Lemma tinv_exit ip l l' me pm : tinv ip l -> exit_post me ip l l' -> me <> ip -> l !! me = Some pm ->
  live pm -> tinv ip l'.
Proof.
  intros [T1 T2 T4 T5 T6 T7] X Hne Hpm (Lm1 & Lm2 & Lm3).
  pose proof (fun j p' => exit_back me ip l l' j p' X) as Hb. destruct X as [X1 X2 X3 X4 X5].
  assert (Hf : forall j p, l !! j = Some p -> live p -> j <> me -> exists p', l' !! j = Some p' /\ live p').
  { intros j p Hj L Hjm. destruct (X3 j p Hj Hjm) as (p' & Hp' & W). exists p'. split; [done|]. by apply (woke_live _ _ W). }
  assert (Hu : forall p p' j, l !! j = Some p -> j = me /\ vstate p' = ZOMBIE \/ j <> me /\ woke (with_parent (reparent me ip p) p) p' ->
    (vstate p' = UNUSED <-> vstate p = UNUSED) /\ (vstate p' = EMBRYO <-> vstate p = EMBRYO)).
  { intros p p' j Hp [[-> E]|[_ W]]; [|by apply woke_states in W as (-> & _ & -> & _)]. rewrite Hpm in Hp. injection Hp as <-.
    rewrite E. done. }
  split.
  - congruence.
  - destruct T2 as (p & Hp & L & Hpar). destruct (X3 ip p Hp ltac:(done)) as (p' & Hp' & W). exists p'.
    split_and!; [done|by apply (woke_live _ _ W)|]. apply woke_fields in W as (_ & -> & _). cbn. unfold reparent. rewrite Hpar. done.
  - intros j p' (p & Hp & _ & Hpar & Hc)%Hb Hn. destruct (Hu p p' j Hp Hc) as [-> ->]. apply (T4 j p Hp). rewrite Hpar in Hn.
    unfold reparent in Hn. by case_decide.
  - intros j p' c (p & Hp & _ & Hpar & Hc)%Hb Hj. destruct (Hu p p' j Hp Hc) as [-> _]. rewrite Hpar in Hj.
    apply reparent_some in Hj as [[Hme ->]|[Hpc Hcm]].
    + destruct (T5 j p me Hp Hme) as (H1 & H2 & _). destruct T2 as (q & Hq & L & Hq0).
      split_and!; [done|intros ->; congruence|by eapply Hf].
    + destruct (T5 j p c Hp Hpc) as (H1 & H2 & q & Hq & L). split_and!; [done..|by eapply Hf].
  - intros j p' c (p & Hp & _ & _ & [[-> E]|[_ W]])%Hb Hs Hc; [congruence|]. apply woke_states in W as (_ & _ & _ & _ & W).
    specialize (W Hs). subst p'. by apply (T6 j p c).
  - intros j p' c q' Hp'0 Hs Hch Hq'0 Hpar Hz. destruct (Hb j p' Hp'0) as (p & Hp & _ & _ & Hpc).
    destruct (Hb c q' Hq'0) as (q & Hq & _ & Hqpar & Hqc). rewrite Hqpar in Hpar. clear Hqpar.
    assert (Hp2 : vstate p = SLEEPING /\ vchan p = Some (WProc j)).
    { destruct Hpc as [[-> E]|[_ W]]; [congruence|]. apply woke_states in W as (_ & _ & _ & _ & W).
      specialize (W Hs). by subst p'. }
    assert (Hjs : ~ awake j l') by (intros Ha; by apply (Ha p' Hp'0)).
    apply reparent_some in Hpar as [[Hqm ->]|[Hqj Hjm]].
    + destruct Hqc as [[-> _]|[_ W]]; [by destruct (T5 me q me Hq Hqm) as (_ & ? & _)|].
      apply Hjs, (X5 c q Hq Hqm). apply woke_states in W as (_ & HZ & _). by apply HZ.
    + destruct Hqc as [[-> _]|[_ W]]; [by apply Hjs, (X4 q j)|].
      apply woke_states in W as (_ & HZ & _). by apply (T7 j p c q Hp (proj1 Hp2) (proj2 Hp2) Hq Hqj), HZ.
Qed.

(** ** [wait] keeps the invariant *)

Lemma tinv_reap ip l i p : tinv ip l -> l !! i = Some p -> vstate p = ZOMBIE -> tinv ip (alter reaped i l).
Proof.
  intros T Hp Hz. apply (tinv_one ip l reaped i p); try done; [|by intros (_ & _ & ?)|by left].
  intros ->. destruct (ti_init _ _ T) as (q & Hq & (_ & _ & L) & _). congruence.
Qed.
━━━
◆ **TO DO**
The records above should be printed in full, exactly as they appear.

◆ **RESPONSE TO THIS EXERCISE**
Lemma tinv_exit ip l l' me pm : tinv ip l -> exit_post me ip l l' -> me <> ip -> l !! me = Some pm ->
  live pm -> tinv ip l'.
Proof.
  intros [T1 T2 T4 T5 T6 T7] X Hne Hpm (Lm1 & Lm2 & Lm3).
  pose proof (fun j p' => exit_back me ip l l' j p' X) as Hb. destruct X as [X1 X2 X3 X4 X5].
  assert (Hf : forall j p, l !! j = Some p -> live p -> j <> me -> exists p', l' !! j = Some p' /\ live p').
  { intros j p Hj L Hjm. destruct (X3 j p Hj Hjm) as (p' & Hp' & W). exists p'. split; [done|]. by apply (woke_live _ _ W). }
  assert (Hu : forall p p' j, l !! j = Some p -> j = me /\ vstate p' = ZOMBIE \/ j <> me /\ woke (with_parent (reparent me ip p) p) p' ->
    (vstate p' = UNUSED <-> vstate p = UNUSED) /\ (vstate p' = EMBRYO <-> vstate p = EMBRYO)).
  { intros p p' j Hp [[-> E]|[_ W]]; [|by apply woke_states in W as (-> & _ & -> & _)]. rewrite Hpm in Hp. injection Hp as <-.
    rewrite E. done. }
  split.
  - congruence.
  - destruct T2 as (p & Hp & L & Hpar). destruct (X3 ip p Hp ltac:(done)) as (p' & Hp' & W). exists p'.
    split_and!; [done|by apply (woke_live _ _ W)|]. apply woke_fields in W as (_ & -> & _). cbn. unfold reparent. rewrite Hpar. done.
  - intros j p' (p & Hp & _ & Hpar & Hc)%Hb Hn. destruct (Hu p p' j Hp Hc) as [-> ->]. apply (T4 j p Hp). rewrite Hpar in Hn.
    unfold reparent in Hn. by case_decide.
  - intros j p' c (p & Hp & _ & Hpar & Hc)%Hb Hj. destruct (Hu p p' j Hp Hc) as [-> _]. rewrite Hpar in Hj.
    apply reparent_some in Hj as [[Hme ->]|[Hpc Hcm]].
    + destruct (T5 j p me Hp Hme) as (H1 & H2 & _). destruct T2 as (q & Hq & L & Hq0).
      split_and!; [done|intros ->; congruence|by eapply Hf].
    + destruct (T5 j p c Hp Hpc) as (H1 & H2 & q & Hq & L). split_and!; [done..|by eapply Hf].
  - intros j p' c (p & Hp & _ & _ & [[-> E]|[_ W]])%Hb Hs Hc; [congruence|]. apply woke_states in W as (_ & _ & _ & _ & W).
    specialize (W Hs). subst p'. by apply (T6 j p c).
  - intros j p' c q' Hp'0 Hs Hch Hq'0 Hpar Hz. destruct (Hb j p' Hp'0) as (p & Hp & _ & _ & Hpc).
    destruct (Hb c q' Hq'0) as (q & Hq & _ & Hqpar & Hqc). rewrite Hqpar in Hpar. clear Hqpar.
    assert (Hp2 : vstate p = SLEEPING /\ vchan p = Some (WProc j)).
    { destruct Hpc as [[-> E]|[_ W]]; [congruence|]. apply woke_states in W as (_ & _ & _ & _ & W).
      specialize (W Hs). by subst p'. }
    assert (Hjs : ~ awake j l') by (intros Ha; by apply (Ha p' Hp'0)).
    apply reparent_some in Hpar as [[Hqm ->]|[Hqj Hjm]].
    + destruct Hqc as [[-> _]|[_ W]]; [by destruct (T5 me q me Hq Hqm) as (_ & ? & _)|].
      apply Hjs, (X5 c q Hq Hqm). apply woke_states in W as (_ & HZ & _). by apply HZ.
    + destruct Hqc as [[-> _]|[_ W]]; [by apply Hjs, (X4 q j)|].
      apply woke_states in W as (_ & HZ & _). by apply (T7 j p c q Hp (proj1 Hp2) (proj2 Hp2) Hq Hqj), HZ.
Qed.

(** ** [wait] keeps the invariant *)

Lemma tinv_reap ip l i p : tinv ip l -> l !! i = Some p -> vstate p = ZOMBIE -> tinv ip (alter reaped i l).
Proof.
  intros T Hp Hz. apply (tinv_one ip l reaped i p); try done; [|by intros (_ & _ & ?)|by left].
  intros ->. destruct (ti_init _ _ T) as (q & Hq & (_ & _ & L) & _). congruence.
Qed.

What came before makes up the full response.